Diseñar flujos de trabajo que reduzcan al mínimo las distracciones. La sobresaturación suele aparecer cuando las prioridades cambian constantemente y las tareas se acumulan sin un criterio. Ante esto, establecer objetivos definidos y realistas es el primer paso para recuperar el control y avanzar de forma eficiente. Con una planificación adecuada, es posible mantener la atención en una tarea, mejorar la productividad y sostener un ritmo de trabajo equilibrado y sin distracciones.

Incorporar tiempos de concentración en la planificación. Reservar espacios sin interrupciones dentro de la jornada laboral permite que las personas puedan avanzar en tareas o proyectos. Estos bloques de trabajo ayudan a equilibrar la interacción necesaria (reuniones, coordinación, comunicación) con momentos de foco real. Planificar estos momentos favorece una mejor gestión de prioridades, reduce el estrés asociado a la sensación de "no avanzar" y mejora la calidad del trabajo al permitir analizar, resolver problemas y tomar decisiones con mayor claridad.

Alinear liderazgo y políticas de empresa. Los comportamientos de los responsables de equipo pueden reforzar o debilitar las políticas internas, principalmente porque lo cotidiano suele tener más impacto que las normas escritas. Cuando los directivos actúan con coherencia, por ejemplo, evitando la hiperdisponibilidad y respetando los tiempos de trabajo y descanso, se reduce la sensación de urgencia permanente y la presión sobre los equipos. Esto ayuda a disminuir interrupciones innecesarias, mejora la planificación y facilita que los equipos mantengan la concentración sin caer en dinámicas de disponibilidad constante o multitarea improductiva.

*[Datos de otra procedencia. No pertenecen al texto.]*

(** * Read_pubmed: the abstract fetcher and the word analyzer of
    [wenjianshaixuan.py], embedded and verified.

    The development follows the script top-down:
    - [PyStr]: the Python string primitives the script calls
      ([lower], [strip], [count], [in], [startswith], [split], and
      [re.split] for the one pattern the script uses);
    - [Soup]: the parsed document and the BeautifulSoup lookups;
    - [Analyzer]: [analyze_words_in_abstract];
    - [Fetcher]: [get_pubmed_abstract], in a state-and-exception monad over
      the external capabilities (user agent, HTTP GET, status check, parser);
    - [Driver]: the body of the "Analyze" button handler, as the sequence of
      streamlit calls it makes, the [text_area] widget with streamlit's
      refusal of a second identical widget.

    Characters are the code points below 256 (Rocq's [ascii]); a Python [str]
    is a list of them. *)

From Stdlib Require Import Ascii String DecimalString List Arith Bool Lia.
Import ListNotations.

Set Implicit Arguments.

(* ===================================================================== *)
(** ** Python strings *)
(* ===================================================================== *)

Module PyStr.

Definition str := list ascii.

(** String literals of the script. *)
Definition lit (s : string) : str := list_ascii_of_string s.

(** [str.isspace] on one character: TAB..CR, FS..US, SPACE, NEL and NBSP.
    This is also the class [\s] of the [re] module on [str] patterns. *)
Definition isspace (c : ascii) : bool :=
  let n := nat_of_ascii c in
  ((9 <=? n) && (n <=? 13)) || ((28 <=? n) && (n <=? 32))
  || (n =? 133) || (n =? 160).

(** [str.lower] on one character: A-Z, and the upper-case letters of the
    Latin-1 block (all of U+00C0..U+00DE but the multiplication sign). *)
Definition lower_char (c : ascii) : ascii :=
  let n := nat_of_ascii c in
  if ((65 <=? n) && (n <=? 90))
     || ((192 <=? n) && (n <=? 222) && negb (n =? 215))
  then ascii_of_nat (n + 32) else c.

(** [s.lower()]. On these code points it works character by character and
    keeps the length; outside them Python's [lower] can lengthen a string,
    so lengths are stated of the lower-cased strings themselves. *)
Definition lower (s : str) : str := map lower_char s.

Fixpoint lstrip (s : str) : str :=
  match s with
  | c :: s' => if isspace c then lstrip s' else s
  | [] => []
  end.

Definition rstrip (s : str) : str := rev (lstrip (rev s)).

(** [s.strip()] *)
Definition strip (s : str) : str := rstrip (lstrip s).

(** [s.startswith(p)] *)
Fixpoint startswith (p s : str) : bool :=
  match p, s with
  | [], _ => true
  | a :: p', b :: s' => Ascii.eqb a b && startswith p' s'
  | _ :: _, [] => false
  end.

(** [w in s] on two strings: [w] occurs in [s] at some offset. *)
Fixpoint contains (w s : str) : bool :=
  startswith w s ||
  match s with
  | [] => false
  | _ :: s' => contains w s'
  end.

(** [s.count(w)] for a non-empty [w]: the scan goes left to right; after a
    match it resumes behind the matched text ([skip] characters are still
    covered by the last match). *)
Fixpoint count_go (w : str) (skip : nat) (s : str) : nat :=
  match s with
  | [] => 0
  | _ :: s' =>
    match skip with
    | S k => count_go w k s'
    | O => if startswith w s then S (count_go w (length w - 1) s')
           else count_go w 0 s'
    end
  end.

(** [s.count(w)]; the empty string is counted once at every offset,
    [len(s) + 1] times. *)
Definition count (s w : str) : nat :=
  match w with
  | [] => S (length s)
  | _ :: _ => count_go w 0 s
  end.

(** [s.split(sep)] with a one-character separator. *)
Fixpoint split_go (sep : ascii) (acc : str) (s : str) : list str :=
  match s with
  | [] => [rev acc]
  | c :: s' =>
    if Ascii.eqb c sep then rev acc :: split_go sep [] s'
    else split_go sep (c :: acc) s'
  end.

Definition split (sep : ascii) (s : str) : list str := split_go sep [] s.

(** The character class [[.!?]] of the look-behind. *)
Definition is_end_punct (c : ascii) : bool :=
  Ascii.eqb c "."%char || Ascii.eqb c "!"%char || Ascii.eqb c "?"%char.

(** [(?<=[.!?])] at a position whose preceding character is [prev]
    ([None] at offset 0). *)
Definition lookbehind (prev : option ascii) : bool :=
  match prev with
  | Some c => is_end_punct c
  | None => false
  end.

(** [re.split(r'(?<=[.!?])\s+', s)]: the matcher walks over [s]; [acc] is the
    piece being collected (reversed), [prev] the character before the current
    offset, and [in_match] tells that a match of [\s+] is open, which then
    takes every further white-space character. A match starts at a white-space
    character that the look-behind accepts; the piece before it is emitted. *)
Fixpoint re_split_go (prev : option ascii) (in_match : bool) (acc : str)
    (s : str) : list str :=
  match s with
  | [] => [rev acc]
  | c :: s' =>
    if in_match && isspace c then re_split_go (Some c) true acc s'
    else if lookbehind prev && isspace c
         then rev acc :: re_split_go (Some c) true [] s'
         else re_split_go (Some c) false (c :: acc) s'
  end.

Definition re_split (s : str) : list str := re_split_go None false [] s.

(** Truth value of a string, and of a string that may be [None]. *)
Definition truthy (s : str) : bool :=
  match s with [] => false | _ :: _ => true end.

Definition truthy_opt (o : option str) : bool :=
  match o with Some s => truthy s | None => false end.

(** [str(n)] for a non-negative integer. *)
Definition str_of_nat (n : nat) : str :=
  lit (NilEmpty.string_of_uint (Nat.to_uint n)).

Definition str_eqb (a b : str) : bool :=
  if list_eq_dec ascii_dec a b then true else false.

End PyStr.

Import PyStr.

(* ===================================================================== *)
(** ** The parsed page *)
(* ===================================================================== *)

Module Soup.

Formar en el uso eficiente de entornos digitales. La capacitación de los equipos para gestionar la información de forma estratégica, es decir, filtrando lo relevante, estructurando tareas y estableciendo prioridades, permite reducir la sobrecarga y evitar dinámicas de trabajo basadas en la reacción constante. Cuando las personas dominan herramientas digitales (chats, gestores de tareas, calendarios o plataformas colaborativas) y aprenden a utilizarlas con criterio, contribuye a crear rutinas más ordenadas, mejor planificación del tiempo y del trabajo que favorece la eficiencia.

"A lo largo del tiempo, el entorno de trabajo ha sido un factor clave para la productividad de los equipos. Sin embargo, en el contexto de hiperconexión en el que operamos hoy, este impacto se intensifica: la avalancha constante de estímulos fragmenta nuestra atención, dificulta el trabajo profundo y nos desvía de lo esencial. Fenómenos como popcorn brain muestran cómo la concentración se ve cada vez más amenazada y, además, cómo perdemos espacio valioso que deberíamos dedicar a escuchar y acompañar a las personas. Desde RRHH, la respuesta pasa por crear condiciones laborales que protejan el foco: clarificar objetivos, priorizar lo importante y diseñar flujos de trabajo que reduzcan la saturación. Cuando las dinámicas son coherentes y predecibles, disminuyen las interrupciones, mejora la coordinación y se recupera no solo un ritmo de trabajo más sostenible, sino también la calidad del vínculo humano", afirma Silvia Martínez, People & Culture Director de Gi Group Holding.